On May 25, 30 Hudson County residents were sworn in as U.S. citizens on the lawn of Weehawken’s American Legion Post 18, which organized the event.
Becoming a naturalized citizen is a lengthy process that involves multiple federal agencies.
Some spent well over a decade achieving citizenship status. Receiving an application can take years. There’s a backlog of hundreds of thousands of applicants. The average wait between receiving a citizenship application and having it approved is roughly 10 months, and counting.
Several American Legion veterans welcomed the newcomers after they took their Oaths of Allegiance, the final step in becoming a U.S. citizen. The oath was administered by Tamika Gray, a deputy district director of U.S. Citizenship and Immigration Services.
A Memorial Day tradition
“Many of our veterans endure a void left by the absence of our fallen brethren-in-arms to whom the holiday is dedicated,” American Legion Post 18’s First Vice Commander, Dr. Troy Mack, said. “This Memorial Day, we honor those who gave all by witnessing the Oaths of Allegiance sworn by our newest fellow citizens. They now bind themselves to the same American principles to which our comrades once pledged their service, and in defense of which our comrades sacrificed their lives.”
Mack said that ceremonies welcoming newly-naturalized citizens are an old custom. The post restored that tradition in Hudson County and plans on hosting the ceremonies annually or biannually in the future.
Dignitaries who congratulated the new citizens included District Representative for U.S. Citizenship and Immigration Services John Thompson, Post 18 Commander Chris Page, Hudson County American Legion Commander Jack Dunne, Weehawken Mayor Richard Turner, North Bergen Commissioner Julio Marenco and West New York Commissioner Cosmo Cirillo.
Our American family
The new citizens came from Algeria, Australia, Brazil, Chile, China, Colombia, Cuba, Dominican Republic, Ecuador, Egypt, El Salvador, Haiti, Honduras, India, Peru, Philippines, and Tajikistan. While they were from 13 different countries, several dignitaries spoke of the pledge that united them.

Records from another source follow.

(** * A spreadsheet-style table editor: model of the table/row mutation
      handlers (App.tsx), the data grid (DataGrid) and the table creation
      dialog (CreateTableDialog.tsx), with the properties of its
      specification.

    Conventions of the embedding.

    - A JavaScript value stored in a row is one of the JSON scalars, or
      [undefined] when a key is read that the object does not have.
      Numbers are the integer-valued ones (a [Z]); strings are sequences of
      code units below 256, compared code unit by code unit.
    - A row is a JavaScript object: one finite map from property names to
      values. Its identifier is the property [id] and lives in the same
      map as the cell values.
    - An [async] handler is a computation over the application state which
      may throw; [await]ing a remote call records the call and asks the
      outcome to an oracle of the remote store. *)

From Stdlib Require Import ZArith String Ascii List Sorted Permutation.
From Stdlib Require Import Structures.OrderedTypeEx.
From stdpp Require Import base decidable option list gmap strings pretty sorting.

Local Open Scope string_scope.
Local Open Scope list_scope.
Local Open Scope Z_scope.

(** ** JavaScript values *)

Inductive Value : Type :=
  | VUndefined
  | VNull
  | VBool (b : bool)
  | VNumber (n : Z)
  | VString (s : string).

#[global] Instance Value_eq_dec : EqDecision Value.
Proof. solve_decision. Defined.

#[global] Instance Value_inhabited : Inhabited Value := populate VUndefined.

(** [ToBoolean]: what [if (v)], [!v] and [v || w] test. *)
Definition truthy (v : Value) : bool :=
  match v with
  | VUndefined | VNull => false
  | VBool b => b
  | VNumber n => negb (n =? 0)
  | VString s => negb (String.eqb s "")
  end.

(** [v || w] *)
Definition js_or (v w : Value) : Value := if truthy v then v else w.

(** [v === w]: on scalars without NaN, the same type and the same value. *)
Definition strict_eq (v w : Value) : bool := bool_decide (v = w).

(** White space and line terminators among the code units below 256:
    TAB, LF, VT, FF, CR, SP and NBSP. *)
Definition is_white_space (a : ascii) : bool :=
  let n := N_of_ascii a in
  ((9 <=? n) && (n <=? 13) || (n =? 32) || (n =? 160))%N.

Fixpoint trimStart (s : string) : string :=
  match s with
  | EmptyString => EmptyString
  | String a s' => if is_white_space a then trimStart s' else s
  end.

Fixpoint trimEnd (s : string) : string :=
  match s with
  | EmptyString => EmptyString
  | String a s' =>
      match trimEnd s' with
      | EmptyString => if is_white_space a then EmptyString else String a EmptyString
      | t => String a t
      end
  end.

(** [String.prototype.trim] *)
Definition trim (s : string) : string := trimEnd (trimStart s).

Definition digit_of (a : ascii) : option Z :=
  let n := N_of_ascii a in
  if ((48 <=? n) && (n <=? 57))%N then Some (Z.of_N n - 48) else None.

Fixpoint parse_digits (acc : Z) (s : string) : option Z :=
  match s with
  | EmptyString => Some acc
  | String a s' =>
      match digit_of a with
      | Some d => parse_digits (10 * acc + d) s'
      | None => None
      end
  end.

Definition parse_unsigned (s : string) : option Z :=
  match s with
  | EmptyString => None
  | _ => parse_digits 0 s
  end.

(** [StringToNumber] on the integer fragment: surrounding white space is
    dropped, the empty string is 0, an optionally signed run of decimal
    digits is its value and anything else is NaN ([None]). Literals with a
    fraction, an exponent or a radix prefix, and [Infinity], are numbers
    in the language but fall outside the integers modelled here, where
    they read as NaN. The comparison consults this function only when a
    string meets a value that is not a string; the general properties of
    the sort below are stated for columns where that does not happen. *)
Definition StringToNumber (s : string) : option Z :=
  match trim s with
  | EmptyString => Some 0
  | String "+" t => parse_unsigned t
  | String "-" t => Z.opp <$> parse_unsigned t
  | t => parse_unsigned t
  end.

(** [ToNumber]; [None] is NaN. *)
Definition ToNumber (v : Value) : option Z :=
  match v with
  | VUndefined => None
  | VNull => Some 0
  | VBool b => Some (if b then 1 else 0)
  | VNumber n => Some n
  | VString s => StringToNumber s
  end.

(** [v < w], the native relational comparison: two strings are compared
    lexicographically by code unit, any other pair numerically after
    [ToNumber], and a comparison with NaN is false. *)
Definition js_lt (v w : Value) : bool :=
  match v, w with
  | VString s, VString t => String.ltb s t
  | _, _ =>
      match ToNumber v, ToNumber w with
      | Some x, Some y => x <? y
      | _, _ => false
      end
  end.

(** [v > w] is [w < v]. *)
Definition js_gt (v w : Value) : bool := js_lt w v.

(** ** Data model (types/database.ts) *)

Inductive ColumnType : Type := text | number | date | boolean | select.

#[global] Instance ColumnType_eq_dec : EqDecision ColumnType.
Proof. solve_decision. Defined.

Record Column : Type := {
  col_id : string;
  col_name : string;
  col_type : ColumnType;
  col_options : option (list string);
  col_required : option bool;
  col_width : option Z
}.

(** [interface Row { id: string; [key: string]: any }] *)
Abbreviation Row := (gmap string Value).

(** [row[key]]: a property the object lacks reads as [undefined]. *)
Definition get (row : Row) (key : string) : Value :=
  default VUndefined (row !! key).

(** [row.id] *)
Definition row_id (row : Row) : Value := get row "id".

Record Table : Type := {
  tbl_id : string;
  tbl_name : string;
  columns : list Column;
  rows : list Row;
  createdAt : string;
  updatedAt : string;
  userId : string
}.

Definition with_columns (t : Table) (cs : list Column) : Table :=
  {| tbl_id := tbl_id t; tbl_name := tbl_name t; columns := cs; rows := rows t;
     createdAt := createdAt t; updatedAt := updatedAt t; userId := userId t |}.

Definition with_rows (t : Table) (rs : list Row) : Table :=
  {| tbl_id := tbl_id t; tbl_name := tbl_name t; columns := columns t; rows := rs;
     createdAt := createdAt t; updatedAt := updatedAt t; userId := userId t |}.

(** ** The application state and the handler monad (App.tsx) *)

(** [toast({ title, description, variant })]; [destructive] is
    [variant: "destructive"]. *)
Record Toast : Type := {
  title : string;
  description : string;
  destructive : bool
}.

(** The calls on the remote store, [blink.db.tables] and
    [blink.db.tableRows]. A serialised payload ([JSON.stringify]) is kept as
    the object that is serialised. *)
Inductive RemoteCall : Type :=
  | TablesCreate (id name : string) (cols : list Column) (owner : string)
  | TablesUpdate (id : string) (cols : list Column) (stamp : string)
  | TableRowsCreate (id tableId : string) (data : Row) (owner : string)
  | TableRowsUpdate (id : Value) (data : Row)
  | TableRowsDelete (id : Value).

(** The React state of [App] ([tables], [activeTable], [createTableOpen])
    together with what the handlers emit: the notifications, the console
    and the calls issued to the remote store. *)
Record AppState : Type := {
  tables : list Table;
  activeTable : option Table;
  createTableOpen : bool;
  toasts : list Toast;
  console : list string;
  remote_log : list RemoteCall
}.

Inductive Outcome (A : Type) : Type :=
  | Returned (a : A)
  | Thrown.
Arguments Returned {A} a.
Arguments Thrown {A}.

Definition M (A : Type) : Type := AppState -> Outcome A * AppState.

#[global] Instance M_ret : MRet M := fun A (a : A) s => (Returned a, s).

#[global] Instance M_bind : MBind M := fun A B (k : A -> M B) (m : M A) s =>
  match m s with
  | (Returned a, s') => k a s'
  | (Thrown, s') => (Thrown, s')
  end.

(** [try { body } catch (error) { handler }] *)
Definition try_catch (body handler : M unit) : M unit :=
  fun s =>
    match body s with
    | (Returned _, s') => (Returned tt, s')
    | (Thrown, s') => handler s'
    end.

Definition setTables (f : list Table -> list Table) : M unit :=
  fun s => (Returned tt,
    {| tables := f (tables s); activeTable := activeTable s;
       createTableOpen := createTableOpen s; toasts := toasts s;
       console := console s; remote_log := remote_log s |}).

Definition setActiveTable (t : option Table) : M unit :=
  fun s => (Returned tt,
    {| tables := tables s; activeTable := t;
       createTableOpen := createTableOpen s; toasts := toasts s;
       console := console s; remote_log := remote_log s |}).

Definition setCreateTableOpen (b : bool) : M unit :=
  fun s => (Returned tt,
    {| tables := tables s; activeTable := activeTable s;
       createTableOpen := b; toasts := toasts s;
       console := console s; remote_log := remote_log s |}).

Definition toast (t : Toast) : M unit :=
  fun s => (Returned tt,
    {| tables := tables s; activeTable := activeTable s;
       createTableOpen := createTableOpen s; toasts := toasts s ++ [t];
       console := console s; remote_log := remote_log s |}).

Definition console_error (msg : string) : M unit :=
  fun s => (Returned tt,
    {| tables := tables s; activeTable := activeTable s;
       createTableOpen := createTableOpen s; toasts := toasts s;
       console := console s ++ [msg]; remote_log := remote_log s |}).

Definition log_calls (cs : list RemoteCall) (s : AppState) : AppState :=
  {| tables := tables s; activeTable := activeTable s;
     createTableOpen := createTableOpen s; toasts := toasts s;
     console := console s; remote_log := remote_log s ++ cs |}.

(** The state a handler leaves behind. *)
Definition run (m : M unit) (s : AppState) : AppState := snd (m s).

Definition success (msg : string) : Toast :=
  {| title := "Success"; description := msg; destructive := false |}.

Definition failure (msg : string) : Toast :=
  {| title := "Error"; description := msg; destructive := true |}.

Definition dquote : string := String "034"%char EmptyString.

(** [prev.map(t => t.id === activeTable.id ? updatedTable : t)] *)
Definition replace_table (active updatedTable : Table) (prev : list Table) : list Table :=
  map (fun t => if String.eqb (tbl_id t) (tbl_id active) then updatedTable else t) prev.

Section Handlers.

(** The environment of a handler: the outcome of each remote call (true
    when the promise resolves, false when it rejects), the clock
    ([Date.now()] and [new Date().toISOString()]) and the signed-in
    user's id ([user.id]). *)
Variable remote_ok : RemoteCall -> bool.
Variable now : Z.
Variable isoNow : string.
Variable user_id : string.

(** [await call] *)
Definition await (c : RemoteCall) : M unit :=
  fun s => (if remote_ok c then Returned tt else Thrown, log_calls [c] s).

(** [await Promise.all(calls)]: every call is issued; the await throws
    when one of them is rejected. *)
Definition await_all (cs : list RemoteCall) : M unit :=
  fun s => (if forallb remote_ok cs then Returned tt else Thrown, log_calls cs s).

Definition handleCreateTable (name : string) (cols : list Column) : M unit :=
  try_catch
    (let tableId := "table_" +:+ pretty now in
     await (TablesCreate tableId name cols user_id) ;;
     let newTable :=
       {| tbl_id := tableId; tbl_name := name; columns := cols; rows := [];
          createdAt := isoNow; updatedAt := isoNow; userId := user_id |} in
     setTables (fun prev => newTable :: prev) ;;
     setActiveTable (Some newTable) ;;
     toast (success ("Table " +:+ dquote +:+ name +:+ dquote +:+ " created successfully")))
    (console_error "Failed to create table:" ;;
     toast (failure "Failed to create table")).

(** The handlers below close over the [activeTable] of the render they
    were created in: it is their first argument. *)

Definition handleColumnAdd (active : option Table) : M unit :=
  match active with
  | None => mret tt
  | Some activeTable =>
      let newColumn :=
        {| col_id := "col_" +:+ pretty now;
           col_name := "Column " +:+ pretty (Z.of_nat (length (columns activeTable)) + 1);
           col_type := text;
           col_options := None;
           col_required := Some false;
           col_width := Some 200 |} in
      let updatedColumns := columns activeTable ++ [newColumn] in
      try_catch
        (await (TablesUpdate (tbl_id activeTable) updatedColumns isoNow) ;;
         let updatedTable := with_columns activeTable updatedColumns in
         setActiveTable (Some updatedTable) ;;
         setTables (replace_table activeTable updatedTable) ;;
         toast (success "Column added successfully"))
        (console_error "Failed to add column:" ;;
         toast (failure "Failed to add column"))
  end.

“You’re becoming U.S. citizens in what is probably the most diverse area of the world,” Mayor Turner said, urging residents to take part in the democratic process. “You’ve all lived here for a long time. You know we’re loud, we’re raucous, we argue, but every day that we have an election, we turn out. It’s always an issue to remind Americans that they have to vote, because voting has consequences.”
Jack Dunne celebrated the site where the ceremony took place.
“I can’t think of a better place for all of our newest Americans to become naturalized,” Dunne said. “Look where you are, on the banks of the mighty Hudson River where immigrants have been coming to our shores for hundreds of years. We can see what they saw—the Statue of Liberty, Ellis Island, New York City, the whole harbor.”
Troy Mack concluded, “I have this honor today to stand and witness all 30 of you pledge yourselves to this great American Project, and this great American Dream, and for that I thank you, because you’ve given us the opportunity to continue to believe in a powerful project of freedom, liberty, and the sacred dignity of every man, woman, and child.”